2009年2月6日金曜日

山田兄弟19



 中国第二革命で殉死した櫛引武四郎の祖父に当たる儒者櫛引錯斎(儀三郎)の碑があると知り、昨日弘前の最勝院に行ってきた。今年の冬は雪が少ないが、それでも五重塔の横にある碑のあるあたりには雪が多く積もっており、近くまで進むことはできなかった。そのため碑文自体は読めなかった。雪が溶けたらもう一度行ってみたい。以前は最勝院の東にあったそうだが、その後整地され今では棟梁堀江佐吉の碑のあたりにその他の碑とともに集めれている。

荒井清明著「弘前今昔 第五」(84-87,1998 北方新社)から引用する。

「櫛引儀三郎は文政三年(1820)に2月1日に櫛引左門の三男として代官町に生まれた。儀三郎二歳の時に父母を失い、祖母に養育された。三十俵五人扶持で、祖母が病床に臥してからは貧困を窮め、鷹匠町小路に転居した。家計は苦しかったが、儀三郎は山で薪をとり、米をついて家事を手伝いながら、学問をした。やがて藩校の稽古館の典句に採用され、その後学問が認められ、十二代藩主津軽承昭の時代の慶応三年(1867)に稽古館学士・碇ヶ関町奉行格となり、藩主の侍講ともなった。」

 外交官の珍田捨巳も子供の頃、この櫛引儀三郎について修行を積み、後に珍田は「先生は儒者としての、識見の高いのはもちろんだが、権力にこびることはせず、名誉や金銭にもてんたんとした高潔なお方だった。何事にも、真心をもってあたり、近世まれにみる偉い人だった」と評している。本多庸一、菊池九郎、木村静幽、一戸兵衛なども稽古館での櫛引の教え子だった。当時、弘前には私塾「思斉堂」の工藤他山と「麗沢堂」の兼松石居、それと藩学校の稽古館の櫛引というすぐれた教師が同時にいたことは、その後の弘前から偉大な人物を生んだきっかけとなった。
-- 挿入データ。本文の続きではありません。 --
(** ** The two keys of a banner *)

(** C10: [show] and [update] look the identifier itself up in the
    listing they fetched; [remove], [add] and [update] address the
    Settings Store by the namespace key, a slash and the identifier; and
    that string is never the identifier. *)
Theorem lookup_key_is_not_store_key (message_id : string) :
  (forall conn (w : world St) existing_entries s',
     store_list "host" GLOBAL_MESSAGE_BANNERS_KEY conn (remote w)
       = (inr existing_entries, s') ->
     fst (banner_show message_id conn w)
     = match existing_entries !! message_id with
       | Some value => inr {[ message_id := value ]}
       | None => inl (ValueError (not_found_message message_id))
       end)
  /\ (forall message banner_type expiration conn (w : world St) iso
             existing_entries s',
        is_Some message \/ is_Some banner_type \/ is_Some expiration ->
        normalized expiration = inr iso ->
        store_list "host" GLOBAL_MESSAGE_BANNERS_KEY conn (remote w)
          = (inr existing_entries, s') ->
        match existing_entries !! message_id with
        | Some existing_entry =>
            exists e,
              calls (snd (banner_update message banner_type (Some message_id)
                            expiration conn w))
              = calls w ++
                [SettingList "host" GLOBAL_MESSAGE_BANNERS_KEY conn;
                 SettingAddOrUpdate
                   {[ (GLOBAL_MESSAGE_BANNERS_KEY +:+ "/") +:+ message_id := e ]}
                   "host" conn]
        | None =>
            banner_update message banner_type (Some message_id) expiration
              conn w
            = (inl (ValueError (not_found_message message_id)),
               World s' (calls w ++
                         [SettingList "host" GLOBAL_MESSAGE_BANNERS_KEY conn])
                     (entropy w) (drawn w))
        end)
  /\ (forall conn (w : world St),
        calls (snd (banner_remove message_id conn w))
        = calls w ++
          [SettingRemove ((GLOBAL_MESSAGE_BANNERS_KEY +:+ "/") +:+ message_id)
             "host" conn])
  /\ (forall message banner_type expiration conn (w : world St) iso,
        message_id <> "" ->
        normalized expiration = inr iso ->
        exists e,
          calls (snd (banner_add message banner_type (Some message_id)
                        expiration conn w))
          = calls w ++
            [SettingAddOrUpdate
               {[ (GLOBAL_MESSAGE_BANNERS_KEY +:+ "/") +:+ message_id := e ]}
               "host" conn])
  /\ _get_banner_key message_id
     = (GLOBAL_MESSAGE_BANNERS_KEY +:+ "/") +:+ message_id
  /\ _get_banner_key message_id <> message_id.
Proof.
  split; [|split; [|split; [|split; [|split]]]].
  - intros conn w existing_entries s' Hlist.
    unfold banner_show. run_command. rewrite Hlist. cbv beta iota.
    now destruct (existing_entries !! message_id).
  - intros message banner_type expiration conn w iso existing_entries s'
           Hsome Hiso Hlist.
    destruct (existing_entries !! message_id) as [existing_entry|] eqn:Hfound.
    + rewrite (banner_update_run _ _ _ _ _ _ iso _ _ _ Hsome Hiso Hlist Hfound).
      eexists. reflexivity.
    + assert (match message, banner_type, expiration with
              | None, None, None => false
              | _, _, _ => true
              end = true) as Hgiven.
      { destruct Hsome as [[? Hm] | [[? Hm] | [? Hm]]]; rewrite Hm;
          now destruct message, banner_type. }
      unfold banner_update. run_command.
      destruct message, banner_type, expiration; try discriminate Hgiven;
        cbv beta iota; rewrite Hiso, Hlist; cbv beta iota; rewrite Hfound;
        reflexivity.
  - intros conn w. unfold banner_remove. run_command.
    now destruct (store_remove (_get_banner_key message_id) "host" conn
                    (remote w)) as [[e | []] s'].
  - intros message banner_type expiration conn w iso Hid Hiso.
    rewrite (banner_add_run _ _ _ _ _ _ iso Hiso).
    destruct message_id as [|c rest]; [contradiction|].
    eexists. reflexivity.
  - reflexivity.
  - apply banner_key_neq.
Qed.
(** One pair step, with the two look-ups resolved. *)
Lemma pair_step_eq (i j : nat) (st : Scan) (bi bj : Body.t) :
  (i < j)%nat →
  system st !! i = Some bi →
  system st !! j = Some bj →
  pair_step force_power dt format_mass i j st
  = let f := force force_power bi bj in
    let bi' := Body.boost (impulses dt bi bj f).1 bi in
    let bj' := Body.boost (impulses dt bi bj f).2 bj in
    let sys2 := <[j := bj']> (<[i := bi']> (system st)) in
    let log1 := log st ++ [EvForce i j (Body.pos bi) (Body.pos bj)] in
    hit ← collides bi bj;
    if hit : bool then
      m ← merge format_mass bi' bj';
      Some (mkScan (<[j := placeholder]> (<[i := m]> sys2))
              (delete_idx st ++ [j])
              (detach sys2 i j (centre st))
              (log1 ++ [EvMerge i j]))
    else Some (mkScan sys2 (delete_idx st) (centre st) log1).
Proof.
  intros Hij Hi Hj.
  assert (i < length (system st))%nat as Hil by (eapply lookup_lt_Some; eauto).
  assert (j < length (system st))%nat as Hjl by (eapply lookup_lt_Some; eauto).
  unfold pair_step. rewrite Hi, Hj. simpl.
  rewrite gravity_force. simpl.
  destruct (impulses dt bi bj (force force_power bi bj)) as [b1 b2]. simpl.
  rewrite (list_lookup_insert_ne _ i j) by lia. rewrite Hj. simpl.
  rewrite (list_lookup_insert_ne _ j i) by lia.
  rewrite !list_lookup_insert_eq by (rewrite ?length_insert; lia). simpl.
  change (collides (Body.boost b1 bi) (Body.boost b2 bj))
    with (collides bi bj).
  destruct (collides bi bj) as [[|]|]; simpl; try reflexivity.
  destruct (merge format_mass (Body.boost b1 bi) (Body.boost b2 bj));
    simpl; [|reflexivity].
  f_equal. f_equal. apply (replace_slots _ i j); [exact Hij|].
  rewrite !length_insert. exact Hjl.
Qed.
(** C3, on the page as the code runs it.  With ids that identify the
    rows and a press that is not a [Modifier] button: for the user named
    admin, the store refuses the deletion and is left as it was; the
    record is still in the table after the run, whatever the caller's
    session and whichever delete button is pressed, whether the run ends
    or raises; a press aimed at the admin's id finds no button and the
    store is untouched; and a caller the gate admits, on a table whose
    role boxes can all be drawn, sees the protected notice and nothing
    else.  For any other user whose delete button the page draws, a
    caller the gate admits who presses it ends the run with that user,
    and that user only, removed and the success message shown; that
    button is drawn for every user not named admin when the roles in the
    table are among the three.  A caller the gate refuses gets the
    refusal and the table is left as it was. *)
Theorem admin_user_protected_from_deletion
    (update_user_role update_user_password :
       Z -> string -> database -> bool * database)
    (st : session_state) (widgets : Z -> UserRow.widgets)
    (pressed : option user_button) (db : database) (u : User.t) :
  NoDup (map User.id (users db)) -> u ∈ users db ->
  (forall user_id, pressed <> Some (edit_user user_id)) ->
  (User.username u = "admin" ->
   delete_user (User.id u) db = (false, db)
   /\ u ∈ users (store (run_page
                          (show_admin_interface update_user_role
                             update_user_password st widgets pressed db)))
   /\ store (run_page
               (show_admin_interface update_user_role update_user_password
                  st widgets (Some (delete_user_pressed (User.id u))) db)) = db
   /\ (require_role ["admin"] st = Permit ->
       (forall v, v ∈ users db -> User.role v ∈ role_options) ->
       exists notices,
         show_admin_interface update_user_role update_user_password
           st widgets None db = finished (mkpage notices db)
         /\ Info "Admin protégé" ∈ notices
         /\ forall m, m ∈ notices -> m = Info "Admin protégé"))
  /\ (delete_button_drawn (users db) u ->
      require_role ["admin"] st = Permit ->
      exists notices,
        show_admin_interface update_user_role update_user_password
          st widgets (Some (delete_user_pressed (User.id u))) db
        = finished
            (mkpage (notices ++ [Success ("Utilisateur " ++ User.username u
                                          ++ " supprimé avec succès!")])%list
                    (mkdb (filter (fun v => User.id v ≠ User.id u) (users db))
                          (endoscopes db) (sterilisation_reports db)))
        /\ (forall m, m ∈ notices -> m = Info "Admin protégé")
        /\ (u ∉ filter (fun v => User.id v ≠ User.id u) (users db))
        /\ forall v, v ∈ users db -> v <> u ->
                     v ∈ filter (fun v => User.id v ≠ User.id u) (users db))
  /\ ((forall v, v ∈ users db -> User.role v ∈ role_options) ->
      User.username u <> "admin" -> delete_button_drawn (users db) u)
  /\ (forall message, require_role ["admin"] st = Deny message ->
      show_admin_interface update_user_role update_user_password
        st widgets pressed db = finished (mkpage [Error message] db)).
Proof.
  intros Hnd Hu Hpressed.
  assert (Hne : users db <> [])
    by (intros Hnil; rewrite Hnil in Hu; by apply elem_of_nil in Hu).
  split; [| split; [| split]].
  - intros Hadmin.
    assert (Hothers : forall v, v ∈ users db -> User.username v <> "admin" ->
                                User.id v <> User.id u).
    { intros v Hv Hname Hid. apply Hname.
      by rewrite (same_id_same_row User.id (users db) v u Hnd Hv Hu Hid). }
    split; [by apply delete_user_protected |].
    split; [| split].
    + destruct (require_role ["admin"] st) as [| message] eqn:Hgate.
      * rewrite show_admin_interface_permitted by done.
        by apply user_list_keeps.
      * by rewrite (show_admin_interface_refused _ _ st widgets pressed db message).
    + destruct (require_role ["admin"] st) as [| message] eqn:Hgate.
      * rewrite show_admin_interface_permitted by done.
        by apply user_list_no_button.
      * by rewrite (show_admin_interface_refused _ _ st widgets _ db message).
    + intros Hgate Hvalid. rewrite show_admin_interface_permitted by done.
      destruct (user_list_idle update_user_role update_user_password
                  (users db) widgets db Hvalid) as (notices & Hrun & Hshown & Honly).
      exists notices. split; [exact Hrun |]. split; [by apply (Hshown u) | exact Honly].
  - intros (before & after & Hrows & Hbefore & Hrole & Hname) Hgate.
    rewrite show_admin_interface_permitted by done.
    pose proof (delete_user_removes db u Hnd Hu Hname) as Hdel.
    destruct (user_list_deletes update_user_role update_user_password
                before after u widgets db Hbefore Hrole Hname)
      as (notices & Hrun & Honly).
    { intros v Hv. apply (ids_before_differ before after). by rewrite <- Hrows. exact Hv. }
    { by rewrite Hdel. }
    exists notices. rewrite Hdel in Hrun. simpl in Hrun. rewrite Hrows at 1.
    split; [exact Hrun |]. split; [exact Honly |]. split.
    + intros Hin. apply list_elem_of_filter in Hin as [Hid _]. by apply Hid.
    + intros v Hv Hvu. apply list_elem_of_filter. split; [| exact Hv].
      intros Hid. apply Hvu. by apply (same_id_same_row User.id (users db)).
  - intros Hvalid Hname.
    apply list_elem_of_In, in_split in Hu as (before & after & Hrows).
    exists before, after. split; [exact Hrows |].
    split; [| split; [| exact Hname]].
    + intros v Hv. apply Hvalid. rewrite Hrows. apply elem_of_app. by left.
    + apply Hvalid. rewrite Hrows. apply elem_of_app. right.
      apply list_elem_of_here.
  - intros message. apply show_admin_interface_refused.
Qed.

Lemma sample_ids_distinct : NoDup (map User.id (users sample_db)).
Proof.
  apply (bool_decide_unpack _). vm_compute. exact I.
Defined.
漢文というと私たちには受験科目のように思われるが、当時のそれはおそらく思想的な教えであり、人間としての生き方、社会への貢献など古典を通じて、それ以上に先生の生き方を通じて学んだと思われる。そういった意味では、幕末にこのような3人の偉大な教育者が津軽にいたことは、若い生徒には大きな刺激となったであろう。

 櫛引儀三郎には五男一女があったが、長男英八は五所川原村会議員、県会議員を勤めたことは前回記した。二男の峰次郎は工藤家に養子に入り、工藤家を継ぎ、後に衆議院議員などを勤めた(工藤行幹 ゆきとも)。また三男謙海は仏門に入ったが19歳で死亡し、五男秀五郎も18歳で死去した。四男は晴四郎は桑村家に入り、長女は蝦名家に嫁した。櫛引英八の長男が武四郎で、次男?の純二郎によって大正10年に「錯斎先生言行録」が発刊された。純二郎は化学の方に進み、大正10年より同14年まで東北帝国大学金属材料研究所助手を勤め、14年または15年に亡くなった。長男武四郎は39歳で中国で、次男純三郎も志半ばで亡くなったのであろうか。

櫛引儀三郎は明治4年には隠棲し、羽野木沢村(五所川原市)で農業、養蚕に従事して、明治12年12月に60歳で没した。そのころの津軽の儒学がどのようなものであったか、不明であるが、山鹿流が中央に隠れてこっそりと津軽藩では重んじられていたことや幕府で禁書扱いされた山鹿素行の『聖教要録』を出版するなど事実から、案外陽明学の流れをくむものかもしれない。知行合一を唱える陽明学ほど江戸期における危険思想はない。3人の津軽の生んだ儒者がどのような教育がしたのか、陽明学的なものであったか、興味がつきない。異郷の地で中国革命のために倒れた山田良政、櫛引武四郎も、このような津軽の儒学教育のもと陽明学の影響を受けているかもしれない。